Все позднейшие открытия СТЭ вбирала в себя. Ее приняли почти все биологи. Возражал лишь американский генетик и эволюционист немецкого происхождения Р. Гольдшмидт (он и существование генов отрицал), да и то частично: по его мнению, мутации бывают только резкими. Например камбала: как могли ее глаза постепенно съехать на одну верхнюю сторону головы? Они съехали сразу. Но выжила камбала по закону естественного отбора: мутация оказалась ей полезна, так как удобнее таращиться в небо, чем в дно. Однако самого Дарвина эта версия не устроила бы: «Если бы возможно было показать, что существует сложный орган, который не мог образоваться путем многочисленных последовательных слабых модификаций, моя теория потерпела бы полное крушение». Ничего, скоро мы с этой камбалой разберемся.

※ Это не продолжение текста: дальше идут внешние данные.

(* ===== verification/ShaviteBlock.v ===== *)
(** * shavite.c: the SHAvite-3 block functions

    [c256] and [c512] are straight-line code on local variables: 36 and 112
    AES rounds, each preceded by the computation of four subkey words.  They are
    modelled as lists of statements over a register file (one list per AES
    round), run by [run].  The variants of the small footprint, which expand
    the whole key first and then loop over the rounds, are [c256_small] and
    [c512_small]. *)

From Stdlib Require Import ZArith Lia Btauto.
From stdpp Require Import base tactics numbers list.
From S2P Require Import Prelude SphTypes Gf256 Aes.

Definition IV224 : list Z := [
    0x6774F31C; 0x990AE210; 0xC87D4274; 0xC9546371; 0x62B2AEA8; 0x4B5801D8;
    0x1B702860; 0x842F3017].

Definition IV256 : list Z := [
    0x49BB3E47; 0x2674860D; 0xA8B392AC; 0x021AC4E6; 0x409283CF; 0x620E5D86;
    0x6D929DCB; 0x96CC2A8B].

Definition IV384 : list Z := [
    0x83DF1545; 0xF9AAEC13; 0xF4803CB0; 0x11FE1F47; 0xDA6CD269; 0x4F53FCD7;
    0x950529A2; 0x97908147; 0xB0A4D7AF; 0x2B9132BF; 0x226E607D; 0x3C0F8D7C;
    0x487B3F0F; 0x04363E22; 0x0155C99C; 0xEC2E20D3].

Definition IV512 : list Z := [
    0x72FCCDD8; 0x79CA4727; 0x128A077B; 0x40D55AEC; 0xD1901A06; 0x430AE307;
    0xB29F5CD1; 0xDF07FBFC; 0x8E45D73D; 0x681AB538; 0xBDE86578; 0xDD577E47;
    0xE275EADE; 0x502D9FCD; 0xB9357178; 0x022A4B9A].

(** ** Statements *)

(** Registers are positions in a list of words; [Ld] decodes a message word,
    [Mov d a b] is [d = a ^ b], [Xor d a] is [d ^= a], [Cnt] and [NCnt] add a
    counter word and its complement, [Aes] and [KeyExp] are the macros
    [AES_ROUND_NOKEY] and [KEY_EXPAND_ELT]. *)
Inductive stmt : Type :=
| Ld (d off : nat)
| Mov (d a b : nat)
| Xor (d a : nat)
| XorC (d a i : nat)
| XorN (d a i : nat)
| Cnt (d i : nat)
| NCnt (d i : nat)
| Aes (a b c d : nat)
| KeyExp (a b c d : nat).

Section Machine.
(** One column of an AES round; the message and the counter words. *)
Context (col : Z -> Z -> Z -> Z -> Z) (msg cnt : list Z).

Definition aes (X : list Z) : list Z :=
  [col X.[0] X.[1] X.[2] X.[3]; col X.[1] X.[2] X.[3] X.[0];
   col X.[2] X.[3] X.[0] X.[1]; col X.[3] X.[0] X.[1] X.[2]].

Definition exec (V : list Z) (i : stmt) : list Z :=
  match i with
  | Ld d off => <[d := sph_dec32le (drop off msg)]> V
  | Mov d a b => <[d := V.[a] ⊕ V.[b]]> V
  | Xor d a => <[d := V.[d] ⊕ V.[a]]> V
  | XorC d a i => <[d := V.[d] ⊕ (V.[a] ⊕ cnt.[i])]> V
  | XorN d a i => <[d := V.[d] ⊕ (V.[a] ⊕ not32 cnt.[i])]> V
  | Cnt d i => <[d := V.[d] ⊕ cnt.[i]]> V
  | NCnt d i => <[d := V.[d] ⊕ not32 cnt.[i]]> V
  | Aes a b c d => assign [a; b; c; d] (aes [V.[a]; V.[b]; V.[c]; V.[d]]) V
  | KeyExp k0 k1 k2 k3 =>
      let V := assign [k1; k2; k3; k0] (aes [V.[k1]; V.[k2]; V.[k3]; V.[k0]]) V in
      let kt := V.[k0] in
      let V := <[k0 := V.[k1]]> V in
      let V := <[k1 := V.[k2]]> V in
      let V := <[k2 := V.[k3]]> V in
      <[k3 := kt]> V
  end.
Definition run (p : list stmt) (V : list Z) : list Z := fold_left exec p V.
End Machine.

(** ** c256 *)

Module C256.
Abbreviation p0 := 0%nat (only parsing).
Abbreviation p1 := 1%nat (only parsing).
Abbreviation p2 := 2%nat (only parsing).
Abbreviation p3 := 3%nat (only parsing).
Abbreviation p4 := 4%nat (only parsing).
Abbreviation p5 := 5%nat (only parsing).
Abbreviation p6 := 6%nat (only parsing).
Abbreviation p7 := 7%nat (only parsing).
Abbreviation x0 := 8%nat (only parsing).
Abbreviation x1 := 9%nat (only parsing).
Abbreviation x2 := 10%nat (only parsing).
Abbreviation x3 := 11%nat (only parsing).
Abbreviation rk0 := 12%nat (only parsing).
Abbreviation rk1 := 13%nat (only parsing).
Abbreviation rk2 := 14%nat (only parsing).
Abbreviation rk3 := 15%nat (only parsing).
Abbreviation rk4 := 16%nat (only parsing).
Abbreviation rk5 := 17%nat (only parsing).
Abbreviation rk6 := 18%nat (only parsing).
Abbreviation rk7 := 19%nat (only parsing).
Abbreviation rk8 := 20%nat (only parsing).
Abbreviation rk9 := 21%nat (only parsing).
Abbreviation rkA := 22%nat (only parsing).
Abbreviation rkB := 23%nat (only parsing).
Abbreviation rkC := 24%nat (only parsing).
Abbreviation rkD := 25%nat (only parsing).
Abbreviation rkE := 26%nat (only parsing).
Abbreviation rkF := 27%nat (only parsing).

Казалось, Дарвин и генетика помирились навек. И вдруг Дарвин был отправлен в очередной нокдаун. В 1944 году американец О. Эйвери открыл, что наследственная информация записана в молекуле дезоксирибоинуклеиновой кислоты — вещества, открытого еще в 1869-м, но, как считали, не имевшего отношения к наследственности; в 1953-м Ф. Крик и Дж. Уотсон описали структуру этой молекулы. Чем это великое открытие было страшно? А тем, что в 1958-м Крик сформулировал ужасную Центральную Догму: ДНК диктует — все молча подчиняются. Естественный отбор это никак не затронуло, но Центральная Догма подписала смертный приговор другому дарвиновскому детищу — «милым маленьким таинственным геммулочкам». Любой намек на возможность передать по наследству приобретенные при жизни признаки стал считаться ересью.
Но другие открытия врачевали рану. Расшифровка генетического кода, сделанная в 1961 году американским биохимиком М. Ниренбергом, продемонстрировала общность происхождения всего живого на Земле. Тогда же Г. X. Шапошников провел опыты с тлями и увидел, как они без физической изоляции делятся на новые разновидности. А вскоре начала расшатываться и Центральная Догма. В 1970-е годы признали открытие, сделанное в 1951-м американским цитогенетиком Барбарой Макклинток на кукурузе: некоторые гены не сидят на своем месте в хромосоме, а скачут; их назвали МГЭ (мобильные генетические элементы), и к ним относятся, например, эндогенные ретровирусы, те самые существа, что когда-то запрыгнули в нашу ДНК извне и смахивают на дарвиновские геммулы. А в 1970-м Г. Темин и Д. Балтимор открыли механизм обратной транскрипции, благодаря которому РНК-существа могут бунтовать против ДНК. Кажется, за бедными геммулочками признано хотя бы теоретическое право на существование… Но расслабляться рано: пинки посыпались с другой стороны.